◆ WORK ORDER: Your answer is a copy of every line in the records where "maxIterations" appears.

*** RECORDS PROVIDED

Lemma run_summarize o h max :
  run (summarizeHistory o h max) (fun h' t =>
    (t = [] \/ exists req r, t = [EvLLM req r]) /\
    (h' = h \/ exists m k, h' = m :: drop k h /\ 4 <= k /\ k + 2 <= length h)).
Proof.
  unfold summarizeHistory. destruct (Z.ltb_spec (Z.of_nat (length h)) (scaled max 8 10));
    [by apply runs_ret; auto|].
  set (keep := if (scaled max 4 10 <? 2)%Z then 2%Z else scaled max 4 10).
  assert (2 <= keep)%Z as Hkeep by (unfold keep; destruct (Z.ltb_spec (scaled max 4 10) 2); lia).
  destruct (Z.ltb_spec (Z.of_nat (length h) - keep) 4); [by apply runs_ret; auto|].
  destruct (_ =? 0)%nat; [by apply runs_ret; auto|].
  eapply runs_bind; [apply run_provider|]. intros [r|e] t ->.
  - destruct (String.eqb (rs_Content r) ""); apply runs_ret.
    + split; [right; by do 2 eexists|by left].
    + split; [right; by do 2 eexists|right]. do 2 eexists. split; [reflexivity|]. lia.
  - apply runs_ret. split; [right; by do 2 eexists|by left].
Qed.

(** The history the loop starts with ends in the user's message, and the adjusted
    start points at it. *)
Lemma window_start o h u h1 :
  msg_Role u = RoleUser ->
  (h1 = h ++ [u] \/ exists m k, h1 = m :: drop k (h ++ [u]) /\ 4 <= k /\ k + 2 <= length (h ++ [u])) ->
  let h2 := truncateHistory o h1 in
  exists pre, h2 = pre ++ [u] /\ adjustStart (length h) (length (h ++ [u])) (length h2) = length pre.
Proof.
  intros Hu Hh1. assert (exists g, h1 = g ++ [u] /\ length g <= length h) as (g & -> & Hg).
  { destruct Hh1 as [->|(m & k & -> & Hk1 & Hk2)]; [by exists h|]. rewrite length_app in Hk2. simpl in Hk2.
    exists (m :: drop k h). rewrite drop_app_le by lia. split; [done|]. simpl. rewrite length_drop. lia. }
  destruct (truncate_suffix o g u Hu) as (pre & k & E & ->). cbv zeta. rewrite E.
  exists (drop k g). split; [done|]. unfold adjustStart. rewrite !length_app. simpl.
  rewrite length_drop. destruct (Z.ltb_spec 0 (Z.of_nat (length h + 1) - Z.of_nat (length g - k + 1))); lia.
Qed.

(** The number of model requests in a trace. *)
Definition is_llm (ev : event F P) : bool := match ev with EvLLM _ _ => true | _ => false end.

(** An execution sends no request and appends no message. *)
Lemma exec_trace_internal o q t r :
  exec_trace o q t r ->
  Forall (fun ev => match ev with EvLLM _ _ | EvAppend _ _ => False | _ => True end) t.
Proof.
  intros Ht. destruct Ht as [e|tool y Hk Hc Hr|tool e ev Hk Hp Hev|tool e g Hk Hp Hsec Hg
    |tool g t' y Hk Hp Hsec Hg Hrun|tool y Hk Hp Hsec].
  - constructor.
  - by repeat constructor.
  - destruct (o_security o); [destruct Hev as (a & -> & _)|subst ev]; by repeat constructor.
  - destruct Hg; unfold asked, audit; destruct (o_autoApprover o); by repeat constructor.
  - apply Forall_app. split; [|destruct Hrun; by repeat constructor].
    destruct Hg; unfold asked, audit; destruct (o_autoApprover o); by repeat constructor.
  - by repeat constructor.
Qed.

Lemma exec_trace_no_llm o q t r : exec_trace o q t r -> countb is_llm t = 0.
Proof.
  intros Ht%exec_trace_internal. apply countb_zero. eapply Forall_impl; [exact Ht|]. by intros [].
Qed.

Lemma exec_trace_no_append o q t r :
  exec_trace o q t r -> Forall (fun ev => match ev with EvAppend _ _ => true | _ => false end = false) t.
Proof. intros Ht%exec_trace_internal. eapply Forall_impl; [exact Ht|]. by intros []. Qed.

Lemma countb_app {A} (p : A -> bool) l1 l2 : countb p (l1 ++ l2) = countb p l1 + countb p l2.
Proof. unfold countb. by rewrite List.filter_app, length_app. Qed.

Lemma body_trace_llm o input n t : body_trace o input n t -> countb is_llm t <= n.
Proof.
  induction 1 as [n|n req res ts t Hts Ht IH]; [unfold countb; simpl; lia|].
  assert (countb is_llm (concat ts) = 0) as Hz.
  { induction Hts as [|t1 ts (q & r & _ & He) _ IHts]; [done|]. simpl.
    by rewrite countb_app, IHts, (exec_trace_no_llm _ _ _ _ He). }
  change (EvLLM req res :: concat ts ++ t) with ([EvLLM req res] ++ concat ts ++ t).
  rewrite !countb_app, Hz. unfold countb at 1. simpl. lia.
Qed.

(** [Process] as a whole. *)
Lemma run_Process o input :
  run (Process o input) (fun r t =>
    r <> Err (Errorf "panic: slice bounds out of range") /\
    exists pre body persistent convID msgs,
      t = pre ++ body ++ appended persistent convID
            (mkMessage RoleUser (truncateContent o (in_Message input)) [] :: msgs) /\
      (pre = [] \/ o_summarizeOnTruncate o = true /\ exists req x, pre = [EvLLM req x]) /\
      body_trace o input (Z.to_nat (maxIterations o)) body /\ turns msgs).
Proof.
  unfold Process. eapply runs_bind; [apply run_load|]. intros [[persistent convID] h] t ->.
  set (u := mkMessage RoleUser _ _). eapply runs_bind with (Q := fun h1 t =>
    (t = [] \/ o_summarizeOnTruncate o = true /\ exists req r, t = [EvLLM req r]) /\
    (h1 = h ++ [u] \/ exists m k, h1 = m :: drop k (h ++ [u]) /\ 4 <= k /\ k + 2 <= length (h ++ [u]))).
  { destruct (o_summarizeOnTruncate o); [|by apply runs_ret; auto].
    eapply runs_weaken; [apply run_summarize|]. intros h1 t [[->|Ht] Hh]; auto. }
  intros h1 t [Hpre Hh1]. destruct (window_start o h u h1 eq_refl Hh1) as (pre & Hh2 & Hst).
  rewrite Hst. destruct (initial_definitions o (in_Message input)) as [defs lazy].
  eapply runs_weaken; [apply run_iterate; simpl; rewrite Hh2, length_app; lia|].
  simpl. intros r t' (body & msgs & -> & Hb & Hm & Hr). split; [done|].
  exists t, body, persistent, convID, msgs. rewrite Hh2, drop_app_length. done.
Qed.

End calls.

Lemma appended_no_llm persistent convID msgs : countb is_llm (appended persistent convID msgs) = 0.
Proof. unfold appended. by destruct (_ || _). Qed.

(** C23: a call ends, within its limits.  [Process] always answers, makes at most
    [maxIterations] model requests, one more when it summarises old messages, and
    never slices the history out of range, whatever messages were dropped. *)
Theorem process_bounded o input s :
  exists t, s_trace (Process o input s).2 = s_trace s ++ t /\
    countb is_llm t <= Z.to_nat (maxIterations o) + (if o_summarizeOnTruncate o then 1 else 0) /\
    (Process o input s).1 <> Err (Errorf "panic: slice bounds out of range").
Proof.
  destruct (run_Process _ _ no_invariant o input s Logic.I)
    as (t & Ht & _ & _ & Hr & pre & body & ps & c & msgs & -> & Hpre & Hb & _).
  exists (pre ++ body ++ appended ps c (mkMessage RoleUser (truncateContent o (in_Message input)) [] :: msgs)).
  split; [done|]. split; [|done]. rewrite !countb_app, appended_no_llm.
  pose proof (body_trace_llm _ _ _ _ Hb).
  destruct Hpre as [->|[-> (req & x & ->)]]; unfold countb at 1; simpl; destruct (o_summarizeOnTruncate o); lia.
Qed.

(** What a call writes to the conversation.  [Process] appends at most once,
    and what it appends is the (size-limited) message of the user followed by its
    turns: assistant messages, each but the last answered by one user message
    that holds exactly one tool_result for every tool_use of it, in order and
    under the same identifier.  Old messages that were loaded, summarised or
    dropped are not appended again. *)
Theorem process_persists_turns o input s :
  exists t, s_trace (Process o input s).2 = s_trace s ++ t /\
    countb (fun ev => match ev with EvAppend _ _ => true | _ => false end) t <= 1 /\
    forall convID msgs, EvAppend convID msgs ∈ t ->
      exists l, msgs = mkMessage RoleUser (truncateContent o (in_Message input)) [] :: l /\ turns l.
Proof.
  destruct (run_Process _ _ no_invariant o input s Logic.I)
    as (t & Ht & _ & _ & Hr & pre & body & ps & c & msgs & -> & Hpre & Hb & Hm).
  exists (pre ++ body ++ appended ps c (mkMessage RoleUser (truncateContent o (in_Message input)) [] :: msgs)).
  split; [done|].
  assert (Forall (fun ev => match ev with EvAppend _ _ => true | _ => false end = false) (pre ++ body)) as Hno.
  { apply Forall_app. split; [destruct Hpre as [->|[_ (req & x & ->)]]; by repeat constructor|].
    clear -Hb. induction Hb as [n|n req res ts t Hts Ht IH]; constructor; [done|].
    apply Forall_app. split; [|done]. clear IH Ht. induction Hts as [|t1 ts (q & r & _ & He) _ IHts]; [constructor|].
    apply Forall_app. split; [|done]. by apply exec_trace_no_append in He. }
  rewrite app_assoc, countb_app, (proj2 (countb_zero _ _) Hno).
  split; [unfold appended; destruct (_ || _); unfold countb; simpl; lia|].
  intros convID msgs' Hin. apply elem_of_app in Hin as [Hin|Hin].
  - rewrite Forall_forall in Hno. by apply Hno in Hin.
  - unfold appended in Hin. destruct (_ || _); [by apply elem_of_nil in Hin|].
    apply list_elem_of_singleton in Hin as [= -> ->]. eauto.
Qed.
(** What [github.com/coder/websocket] documents of a connection that is gone: writing
    to it fails, and it does not come back. *)
Class WebSocketLaws (N : Type) `{WebSocket N} := {
  conn_dead : N -> Conn -> Prop;
  dead_write : forall n c d, conn_dead n c -> (conn_Write n c d).1 <> None;
  dead_after_write : forall n c c' d, conn_dead n c -> conn_dead (conn_Write n c' d).2 c;
  dead_after_now : forall n c, conn_dead n c -> conn_dead (ws_now n).2 c;
  dead_after_uuid : forall n c, conn_dead n c -> conn_dead (ws_uuid n).2 c;
  dead_after_close : forall n c c', conn_dead n c \/ c = c' -> conn_dead (conn_Close n c') c;
}.

Section props.
Context {F N : Type}.
Context `{!WebSocket N} `{!ProtocolJson F}.
Context `{!MapRange string ConnectedAgent} `{!MapRange string (TrackedTask F)}.
Implicit Types (s : Server F N) (pts : list (pendingTask F)).

(** ** Channels *)

Definition waiter_chans s : list Chan := (map_to_list (sv_waiters s)).*2.

(** The channels in use, waited on or written, are distinct and not fresh. *)
Definition chans_ok (next : Chan) (waiting written : list Chan) : Prop :=
  NoDup (waiting ++ written) /\ Forall (fun c => (c < next)%N) (waiting ++ written).

Definition sync_ok s : Prop := chans_ok (sv_nextChan s) (waiter_chans s) (sv_sent s).*1.
Definition err_ok pts s : Prop :=
  chans_ok (sv_nextChan s) (map pt_result pts) (sv_sentErr s).*1.
Definition channels_ok s : Prop := sync_ok s /\ err_ok (sv_pending s) s.

Lemma chans_ok_perm next w w' d d' :
  w ++ d ≡ₚ w' ++ d' -> chans_ok next w d -> chans_ok next w' d'.
Proof. unfold chans_ok. by intros ->. Qed.

Lemma chans_ok_drop next c w w' d : c :: w' ≡ₚ w -> chans_ok next w d -> chans_ok next w' d.
Proof.
  unfold chans_ok. intros <-. simpl. rewrite NoDup_cons, Forall_cons. tauto.
Qed.

Lemma chans_ok_fresh next w d : chans_ok next w d -> chans_ok (next + 1)%N (next :: w) d.
Proof.
  intros [Hnd Hlt]. unfold chans_ok. simpl. rewrite NoDup_cons, Forall_cons. split_and!.
  - intros Hin. rewrite Forall_forall in Hlt. specialize (Hlt _ Hin). lia.
  - done.
  - lia.
  - eapply Forall_impl; [exact Hlt|]. simpl. lia.
Qed.

Lemma chans_ok_later next w d : chans_ok next w d -> chans_ok (next + 1)%N w d.
Proof. intros [? Hlt]. split; [done|]. eapply Forall_impl; [exact Hlt|]. simpl. lia. Qed.

(** What most of the server leaves alone. *)
Definition same_channels s s' : Prop :=
  sv_pending s' = sv_pending s /\ sv_waiters s' = sv_waiters s /\ sv_sent s' = sv_sent s /\
  sv_sentErr s' = sv_sentErr s /\ sv_nextChan s' = sv_nextChan s.

Definition frame {A} (m : st (Server F N) A) : Prop :=
  forall s0, preserves (same_channels s0) m.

******

◆ RESPONSE AREA:
      body_trace o input (Z.to_nat (maxIterations o)) body /\ turns msgs).
    [maxIterations] model requests, one more when it summarises old messages, and
    countb is_llm t <= Z.to_nat (maxIterations o) + (if o_summarizeOnTruncate o then 1 else 0) /\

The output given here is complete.